Gordon suggests that the artistic representation and popular spectacle of the body as a collection of symptoms implying medical pathology began in the cabaret, as cabaret performance was very much influenced by the medical discourse surrounding hysteria and by popularized depictions of nervous disorders in newspapers and magazines. [xxvi] This representational style conforms closely to the initial stages of Charcot’s hysterical attack. The second stage, termed “clownism,” was performed through the enactment of convulsions and distorting of the body. The dance “moves” of Polaire and La Goulue conformed closely to the hysterical attack. Jean Lorrain remarks: "Polaire! The agitating and agitated Polaire.... hops around, trembles, quivers ... mimes all forms of shocks and shaking, twists, leans over backward in the form of an arc."[xxvii] In a photograph by Renard, entitled Catalepsy (see fig.4) a patient is shown in an iconic hysterical position, arc-de-cercle, in which the body arches backwards in muscular contraction. This stance was a distinct and widely recognized element of the visual iconography of hysteria; it was also a repeatedly noted movement in Polaire's performances.

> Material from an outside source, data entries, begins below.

(* ===== verification/Allocation.v ===== *)
(** * The uid allocator (controller/admission/uid_allocation.go)

    What one review assigns: the block a namespace gets and the id an application gets, and
    that both searches end. *)
From stdpp Require Import gmap strings list.
From Stdlib Require Import ZArith Ascii.
From S2P Require Import Prelude Resources CoreV1 ApiObjects Uids Paths Admission AdmissionFacts.
#[local] Open Scope Z_scope.

Section Allocation.
Context {HQ : Quantity}.
Implicit Types (ns : Namespace) (app : Application) (os : list Object).

(** The [i]-th block of the walk. *)
Definition nth_block (i : Z) : IDRange :=
  mkIDRange (WorkloadUIDBase + i * WorkloadUIDBlock) WorkloadUIDBlock.

(** More steps than the id space has blocks. *)
Definition block_bound : Z := 60000.

Lemma block_body_small name taken i :
  0 ≤ i ≤ block_bound →
  block_body name taken i =
  if MaxRunAsID <? idr_Min (nth_block i) + WorkloadUIDBlock - 1 then Some (Err (FNoFreeBlock name))
  else if bool_decide (idr_Min (nth_block i) ∈ taken) then None
  else Some (Ok (idr_Min (nth_block i))).
Proof.
  unfold block_bound, block_body, nth_block, WorkloadUIDBase, WorkloadUIDBlock. simpl. intros Hi.
  rewrite (wrap64_id (i * 65536)) by int64. rewrite (wrap64_id (1000000000 + i * 65536)) by int64.
  rewrite (wrap64_id (_ + 65536)) by int64. by rewrite wrap64_id by int64.
Qed.

Lemma block_body_bound name taken : block_body name taken block_bound = Some (Err (FNoFreeBlock name)).
Proof. rewrite block_body_small by done. done. Qed.

Lemma block_walk_index name taken fuel r :
  walk fuel (block_body name taken) 0 = Some r →
  ∃ j, 0 ≤ j ≤ block_bound ∧ block_body name taken j = Some r.
Proof.
  intros (j & Hj & Hb & Hk)%walk_Some. exists j. split; [|done]. split; [done|].
  destruct (decide (j ≤ block_bound)); [done|].
  specialize (Hk block_bound ltac:(unfold block_bound in *; lia)). by rewrite block_body_bound in Hk.
Qed.

Lemma block_walk_total name taken : is_Some (walk (S (size taken)) (block_body name taken) 0).
Proof.
  destruct (decide (Z.of_nat (S (size taken)) ≤ block_bound)) as [Hle|Hgt].
  - apply (walk_finds _ _ _ taken (λ k, wrap64 (WorkloadUIDBase + wrap64 (k * WorkloadUIDBlock)))); [| |lia].
    + intros k. unfold block_body. destruct (_ <? _); [done|]. by case_bool_decide.
    + unfold block_bound, WorkloadUIDBase, WorkloadUIDBlock in *. intros j k Hj Hk.
      rewrite (wrap64_id (j * _)), (wrap64_id (k * _)) by int64. rewrite !wrap64_id by int64. lia.
  - destruct (walk _ _ _) eqn:E; [done|].
    pose proof (walk_None _ _ _ E block_bound) as H. rewrite block_body_bound in H.
    discriminate H. unfold block_bound in *. lia.
Qed.

(** A namespace without an annotation gets a free block of the walk, rendered so that it
    parses back. *)
Lemma assignBlock_fresh l ns ns' :
  default "" (om_Annotations (nsp_meta ns) !! UIDRangeAnnotation) = "" →
  assignBlock l ns = Ok ns' →
  ∃ os i, l "Namespace" = Ok os ∧ 0 ≤ i ∧ idr_Min (nth_block i) + WorkloadUIDBlock - 1 ≤ MaxRunAsID ∧
    nsp_Name ns' = nsp_Name ns ∧ block_of_ns ns' = Ok (nth_block i) ∧
    ∀ other r, ObjNamespace other ∈ os → nsp_Name other ≠ nsp_Name ns →
      block_of_ns other = Ok r → idr_Min r ≠ idr_Min (nth_block i).
Proof.
  intros Hcur. unfold assignBlock. rewrite Hcur, bool_decide_eq_true_2 by done.
  cbn [negb]. unfold list_kind. destruct (l "Namespace") as [os|]; [|done].
  cbv zeta.
  destruct (walk _ _ _) as [[lo|e]|] eqn:Ew; [intros; simplify_eq|intros; discriminate..].
  apply block_walk_index in Ew as (i & Hi & Hb). rewrite block_body_small in Hb by done.
  destruct (Z.ltb_spec MaxRunAsID (idr_Min (nth_block i) + WorkloadUIDBlock - 1)) as [|Hmax]; [done|].
  case_bool_decide as Ht; simplify_eq. exists os, i. split_and!; [done|lia|done|done| |].
  - unfold block_of_ns. simpl. rewrite lookup_insert_eq. simpl.
    apply (ParseIDRange_String_inside (nth_block i)); [|done..].
    unfold nth_block, WorkloadUIDBase, WorkloadUIDBlock. simpl. lia.
  - intros other r Hin Hne Hr E. apply Ht. apply taken_blocks_elem. eauto 10.
Qed.

(** ** Workload ids *)
Lemma id_walk_total name block taken :
  is_Some (walk (S (size taken)) (id_body name block taken) (idr_Min block)).
Proof.
  apply (walk_finds _ _ _ taken (λ k, k)); [|done|lia].
  intros k. unfold id_body. destruct (_ <? _); [|done]. by case_bool_decide.
Qed.

Lemma blockOf_block l name r :
  blockOf l name = Ok r → idr_IsZero r = false → ∃ raw, ParseIDRange raw = Ok r.
Proof.
  unfold blockOf. destruct (list_kind l "Namespace") as [os|]; [|done].
  destruct (find_namespace name os); [|by intros [= <-]]. case_bool_decide; [by intros [= <-]|].
  destruct (ParseIDRange _) eqn:E; [|done]. intros [= <-]. eauto.
Qed.

(** ** Properties *)

(** The allocator always returns: its two walks end within the number of ids already
    taken, so a review is never stuck looking for a block or an id. *)
Theorem uidAllocation_total lister ctx a : uidAllocation_Admit lister ctx a ≠ Err OutOfFuel.
Proof.
  unfold uidAllocation_Admit. destruct lister as [l|]; [|done].
  destruct (_ || _); [done|]. destruct (at_Object a) as [ns| |app| | | | | | | | |]; try done.
  - unfold assignBlock. destruct (negb _); [by destruct (ParseIDRange _)|].
    unfold list_kind. destruct (l "Namespace") as [os|]; [|done]. cbv zeta.
    destruct (block_walk_total (nsp_Name ns) (taken_blocks ns os)) as [[lo|e] Hw]; rewrite Hw; [done|].
    apply block_walk_index in Hw as (i & Hi & Hb). rewrite block_body_small in Hb by done.
    destruct (_ <? _); [by simplify_eq|]. by case_bool_decide.
  - unfold assignWorkloadID. destruct (blockOf l (app_Namespace app)) as [block|e] eqn:Eb.
    2:{ unfold blockOf, list_kind in Eb. destruct (l "Namespace"); [|by simplify_eq].
        destruct (find_namespace _ _); [|done]. case_bool_decide; [done|].
        destruct (ParseIDRange _); by simplify_eq. }
    destruct (idr_IsZero block); [done|]. cbv zeta. destruct (sc_RunAsUser _); [done|].
    unfold list_kind. destruct (l "Application") as [os|]; [|done].
    destruct (id_walk_total (app_Namespace app) block (taken_ids app os)) as [[id|e] Hw]; rewrite Hw; [done|].
    apply walk_Some in Hw as (j & _ & Hj & _). unfold id_body in Hj.
    destruct (_ <? _); [by case_bool_decide|by simplify_eq].
Qed.

(** An application whose manifest names no uid gets the lowest id of its namespace's
    block that no other application of the namespace holds, and the namespace's first id
    as its group unless it names one; nothing else of the object changes. *)
Theorem assignWorkloadID_spec l app app' block :
  assignWorkloadID l app = Ok app' → blockOf l (app_Namespace app) = Ok block →
  idr_IsZero block = false → run_as_user app = None →
  ∃ os id gid, l "Application" = Ok os ∧
    app' = with_spec (with_security_context (mkSecurityContext (Some id) (Some gid))) app ∧
    gid = default (idr_Min block) (sp_SecurityContext (app_Spec app) ≫= sc_RunAsGroup) ∧
    Contains block id = true ∧
    (∀ other, ObjApplication other ∈ os → app_Namespace other = app_Namespace app →
       app_Name other ≠ app_Name app → run_as_user other ≠ Some id) ∧
    (∀ k, idr_Min block ≤ k < id → ∃ other, ObjApplication other ∈ os ∧
       app_Namespace other = app_Namespace app ∧ run_as_user other = Some k).
Proof.
  intros Has Hb Hz Hu. unfold assignWorkloadID in Has. rewrite Hb, Hz in Has. cbv zeta in Has.
  assert (sc_RunAsUser (default (mkSecurityContext None None) (sp_SecurityContext (app_Spec app))) = None) as Hn.
  { unfold run_as_user in Hu. by destruct (sp_SecurityContext (app_Spec app)). }
  cbn [sc_RunAsUser sc_RunAsGroup] in Has. rewrite Hn in Has.
  unfold list_kind in Has. destruct (l "Application") as [os|]; [|done].
  destruct (walk _ _ _) as [[id|]|] eqn:Ew; [|done..]. simplify_eq.
  apply walk_Some in Ew as (j & Hj & Hbody & Hlow). unfold id_body in Hbody.
  destruct (Z.ltb_spec j (wrap64 (idr_Min block + idr_Size block))) as [Hlt|]; [|done].
  case_bool_decide as Ht; simplify_eq. eexists os, id, _. split_and!; [done|done| | | |].
  - by destruct (sp_SecurityContext (app_Spec app)).
  - unfold Contains. rewrite (proj2 (Z.leb_le _ _)) by done. by apply Z.ltb_lt.
  - intros other Hin Hns Hne Hr. apply Ht, taken_ids_elem. eauto.
  - intros k Hk. specialize (Hlow k Hk). unfold id_body in Hlow.
    destruct (_ <? _); [|done]. case_bool_decide as Hin; [|done].
    apply taken_ids_elem in Hin as (other & ? & ? & _ & ?). eauto.
Qed.
End Allocation.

Not surprisingly, reviewers of these dancers often allude to obscene female sexuality. Georges Montorgueil writes, "The real Mad Ball is at the Moulin Rouge, when the quadrille led by Rayon d'or or la Goulue unleashes that hysteroepilepsy that female clowns translate into the indecent skirt-raising [of the can-can]."[xxviii] A poster advertising La Goulue at the Moulin Rouge by Toulouse-Lautrec represents la Goulue "doing" the can-can. I note that, consistent with Montorgueil's description, Lautrec delineates her body as an incoherent figure that is most certainly ‘unbounded’: her foot is facing the wrong way, and her other foot is seamlessly intracorporeal with the spectator’s face. I suggest that this image renders the threat to the spectator posed by this kind of performance, reflecting the belief in the threat of contagion posed by this performance for the spectator. It is worth noting here that this “threat” to spectators was not felt within the institutional confines of the Salpêtrière, neither by the (male) specialists who worked there, nor by the esteemed men who came to watch at Charcot’s Tuesday afternoon sessions.[xxix] Given that this paradigm of contagion applies to dance spectators in the café-concerts, it is important to note that this is precisely how Kristeva delineates apprehension of the semiotic in representation. One cannot recognize it the way that one would recognize the meaning of a signifier: it is felt. The encoding of unspecified or distorted affective charge is communicated in numerous representations of la Goulue’s body in particular, and according to Kristeva’s paradigm, these strongly suggest the subversive or revolutionary qualities of the semiotic.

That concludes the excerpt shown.